Linear Regression, Neural Networks, and Support Vector Machine (SVM) to Predict Edmonton's Daily Weather

Introduction

I will attempt to predict 4 attributes of Edmonton’s weather:

max temperature in C
min temperature in C
mean temperature in C
and total precipitation in meters

based on six features:

day of the month
month of the year
weather monitoring station’s latitude
station’s longitude
station’s elevation in meters.

I utilized the dataset of daily weather in Edmonton, found here. There are $\sim$ 71.6k entries.

I will use linear regression, neural net regression and support vector machine (SMV) as the machine learning algorithms. I will use a training-validation-test split with hyper-parameter tuning. I used risk in the form of mean absolute error to evaluate the performance of the model.

Methods

Linear Regression

For the training loss/ objective, I used mean square error (MSE). I manually defined the linear regression model but used sklearn.metrics for the mean absolute error (MAE). I used normalized data and targets for training (but denormalized it for risk). I normalized inputs using the formula: $\tilde{z} = \frac{z - mean(z)}{std(z)}$.

I fixed parameters at a batch size of 32 and 100 epochs. I experimented with learning parameter decay, L1, and L2 regularization.
For the learning parameter’s tuning, I loop over the set {1e-1, 5e-1, 1e-2, 1e-3, 1e-4} and for the $\lambda$ for regularization, I loop over the set {0, 1e-1, 1e-2, 1e-3, 1e-4, 1e-5, 1e-6}.
For learning parameter decay, I used step-decay, where I halve the rate every 10 epochs.

Neural Net Regression

While linear regression is limited to only learn the linear relationship between the features and targets. To better model the problem, we can learn the non-linear relationship between the features and target using neural networks, which utilize a non-linear activation function in each layer.

I fixed parameters at a batch size of 64, and 50 epochs. I use three densely connected layers, with ReLu activation and a dropout. The last layer is a dense layer with output unit size of 4. I tune the dropout rate by looping over the set {0.3, 0.4, 0.5, 0.6, 0.7, 0.8} and I experiment with different weight initialization kernels: random, normal Gaussian and He uniform initialization, in addition to two optimizers: Adam with learning rate 0.01, and a RMSProp.

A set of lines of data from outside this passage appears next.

(** With more path left, a node without wildcard child hands over to the
    child indexed by the next byte. *)
Lemma getValue_static n c rest i ch value ue :
  wildChild n = false ->
  index_of c (indices n) = Some i ->
  children n !! i = Some ch ->
  getValue_walk qu n (path n ++ c :: rest) value ue
  = getValue_walk qu ch (c :: rest) value ue.
Proof.
  intros Hw Hi Hch. rewrite getValue_walk_unfold. unfold getValue_step.
  rewrite decide_False by (intros E; apply app_eq_self_l in E; discriminate).
  rewrite decide_True
    by (split; [rewrite length_app; simpl; lia | apply take_app_length]).
  rewrite Hw. simpl negb. cbv iota. rewrite drop_app_length. rewrite Hi.
  rewrite pick_lookup, Hch. reflexivity.
Qed.

Lemma param_end_no_slash v rest k :
  no_slash v -> (rest = [] \/ head rest = Some slash) ->
  param_end (v ++ rest) k = k + length v.
Proof.
  intros Hv Hrest. revert k. induction Hv as [|c v Hc Hv IH]; intros k; simpl.
  - destruct Hrest as [->|Hh]; [simpl; lia|].
    destruct rest as [|c rest]; [discriminate|]. simpl in *.
    injection Hh as ->. rewrite decide_True by reflexivity. lia.
  - rewrite decide_False by assumption. rewrite IH. lia.
Qed.

(** A parameter node that ends the path returns its handlers. *)
Lemma getValue_param_last n ch cs sg nm h val value value' ue :
  wildChild n = true ->
  children n = ch :: cs ->
  nType ch = param ->
  path ch = sg :: nm ->
  handlers ch = Some h ->
  val <> [] -> no_slash val ->
  save_param qu ch (Some nm) val value ue = Ret value' ->
  getValue_walk qu n (path n ++ val) value ue
  = Ret (set_v_fullPath (fullPath ch) (set_v_handlers (Some h) value')).
Proof.
  intros Hw Hcs Hty Hp Hh Hne Hns Hsave.
  rewrite getValue_walk_unfold. unfold getValue_step.
  rewrite decide_False by (intros E; apply app_eq_self_l in E; contradiction).
  rewrite decide_True.
  2:{ split; [rewrite length_app; destruct val; [contradiction|simpl; lia]
               | apply take_app_length]. }
  rewrite Hw, Hcs. simpl negb. cbv iota. rewrite Hty. rewrite drop_app_length.
  pose proof (param_end_no_slash val [] 0 Hns (or_introl eq_refl)) as He.
  rewrite app_nil_r in He. rewrite He. simpl "+".
  rewrite firstn_all. unfold slice_from. rewrite Hp. simpl length.
  rewrite decide_True by lia. simpl drop. rewrite drop_0. rewrite Hsave.
  rewrite decide_False by lia. rewrite Hh. reflexivity.
Qed.

(** A parameter node followed by more path hands over to its child. *)
Lemma getValue_param_more n ch cs sg nm c2 cs2 val rest value value' ue :
  wildChild n = true ->
  children n = ch :: cs ->
  nType ch = param ->
  path ch = sg :: nm ->
  children ch = c2 :: cs2 ->
  val <> [] -> no_slash val ->
  head rest = Some slash ->
  save_param qu ch (Some nm) val value ue = Ret value' ->
  getValue_walk qu n (path n ++ val ++ rest) value ue
  = getValue_walk qu c2 rest value' ue.
Proof.
  intros Hw Hcs Hty Hp Hc2 Hne Hns Hrest Hsave.
  rewrite getValue_walk_unfold. unfold getValue_step.
  rewrite decide_False.
  2:{ intros E. apply app_eq_self_l in E. destruct val; [contradiction|discriminate]. }
  rewrite decide_True.
  2:{ split; [rewrite !length_app; destruct val; [contradiction|simpl; lia]
               | apply take_app_length]. }
  rewrite Hw, Hcs. simpl negb. cbv iota. rewrite Hty. rewrite drop_app_length.
  rewrite (param_end_no_slash val rest 0 Hns (or_intror Hrest)). simpl "+".
  rewrite take_app_length. unfold slice_from. rewrite Hp. simpl length.
  rewrite decide_True by lia. simpl drop. rewrite drop_0. rewrite Hsave.
  destruct rest as [|r rest]; [discriminate|].
  rewrite decide_True by (rewrite length_app; simpl; lia).
  rewrite Hc2. simpl length. rewrite decide_True by lia.
  simpl pick. rewrite drop_app_length. reflexivity.
Qed.

(** A catch-all node takes all the path that is left. *)
Lemma getValue_catchAll n ch cs a b nm rest value value' ue :
  wildChild n = true ->
  children n = ch :: cs ->
  nType ch = catchAll ->
  path ch = a :: b :: nm ->
  rest <> [] ->
  save_param qu ch (Some nm) rest value ue = Ret value' ->
  getValue_walk qu n (path n ++ rest) value ue
  = Ret (set_v_fullPath (fullPath ch) (set_v_handlers (handlers ch) value')).
Proof.
  intros Hw Hcs Hty Hp Hne Hsave.
  rewrite getValue_walk_unfold. unfold getValue_step.
  rewrite decide_False by (intros E; apply app_eq_self_l in E; contradiction).
  rewrite decide_True.
  2:{ split; [rewrite length_app; destruct rest; [contradiction|simpl; lia]
               | apply take_app_length]. }
  rewrite Hw, Hcs. simpl negb. cbv iota. rewrite Hty. rewrite drop_app_length.
  unfold slice_from. rewrite Hp. simpl length.
  rewrite decide_True by lia. simpl drop. rewrite drop_0. rewrite Hsave.
  reflexivity.
Qed.

(** Saving a parameter into a buffer that is empty, or has room for the
    [k] parameters still to come: no parameter is lost, and the capacity
    grows only when it is below [maxParams]. *)
Lemma save_param_room n nm val value ue k :
  maxParams n = Z.of_nat k -> 0 < k ->
  elems (v_params value) = []
  \/ length (elems (v_params value)) + k <= cap (v_params value) ->
  save_param qu n (Some nm) val value ue
  = Ret (set_v_params
           (mkParams (elems (v_params value) ++ [mkParam nm (stored qu ue val)])
              (if decide (cap (v_params value) < k) then k
               else cap (v_params value)))
           value).
Proof.
  intros Hm Hk Hroom. unfold save_param, stored. rewrite Hm, Nat2Z.id.
  destruct (decide (cap (v_params value) < k)) as [Hlt|Hge]; simpl.
  - destruct Hroom as [He|Hr]; [|lia]. rewrite He. simpl.
    rewrite decide_False by lia. reflexivity.
  - rewrite decide_False; [reflexivity|].
    destruct Hroom as [He|Hr]; [rewrite He; simpl|]; lia.
Qed.

End Shapes.

(** ** Patterns and their captures *)

Lemma segment_after s : segment s ++ after s = s.
Proof.
  unfold after. induction s as [|c s IH]; simpl; [reflexivity|].
  case_decide; simpl; [reflexivity|]. f_equal. exact IH.
Qed.

Lemma segment_no_slash s : no_slash (segment s).
Proof.
  induction s as [|c s IH]; simpl; [constructor|].
  case_decide; constructor; assumption.
Qed.

Lemma after_head s : after s = [] \/ head (after s) = Some slash.
Proof.
  unfold after. induction s as [|c s IH]; simpl; [left; reflexivity|].
  case_decide; simpl; [right; congruence|exact IH].
Qed.

Lemma is_sigil_slash : is_sigil slash = false.
Proof. reflexivity. Qed.

Lemma findWildcard_end_spec s : forall e valid,
  findWildcard_end s e valid
  = (if decide (after s = []) then None else Some (e + length (segment s)),
     valid && bool_decide (count_sigils (segment s) = 0)).
Proof.
  unfold after.
  induction s as [|c s IH]; intros e valid; simpl.
  - rewrite andb_true_r. reflexivity.
  - destruct (decide (c = slash)) as [->|Hc]; simpl.
    + rewrite andb_true_r. f_equal. f_equal. lia.
    + rewrite !IH. destruct (is_sigil c); simpl.
      * rewrite ?andb_false_r.
        case_decide; [reflexivity|]. do 2 f_equal. lia.
      * case_decide; [reflexivity|]. do 2 f_equal. lia.
Qed.

Lemma findWildcard_none pth : forall s,
  count_sigils pth = 0 -> findWildcard_from pth s = ([], (-1)%Z, false).
Proof.
  induction pth as [|c pth IH]; intros s Hc; simpl in *; [reflexivity|].
  destruct (is_sigil c); [lia|]. apply IH. lia.
Qed.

Support Vector Machine (SVM)

Another method I experimented with is SVM, as it works effectively in cases where we have easily separable classes and is generally more memory efficient. To adjust for multiple class output, I used MultiOutputRegressor from sklearn, which fits four regressors for each class.
I experimented with different kernels to determine the best fitting one.

Results

Linear Regression

The results of tuning concluded the best model is one with learning rate step decay, where the initial rate is 0.5 and the rate reduces by half every 10 epochs. I found the best test risk to be 7.615133

Regularization

I fixed alpha, then for each alpha in the set, I fix a $\lambda$ then get the test risk. I found the best result, at 7.654087, to come from having no regularization term.

For L1 regularization, I found a learning rate (alpha) of 0.0001 and a $\lambda$ of 0.1 to produce the lowest test risk of 7.775. Below are a few figures from L1 tuning.

The learning curve of the validation MAE (alpha = 0.01, λ = 0.0001)

The learning curve of the training MSE (alpha = 0.0001, λ = 0.1)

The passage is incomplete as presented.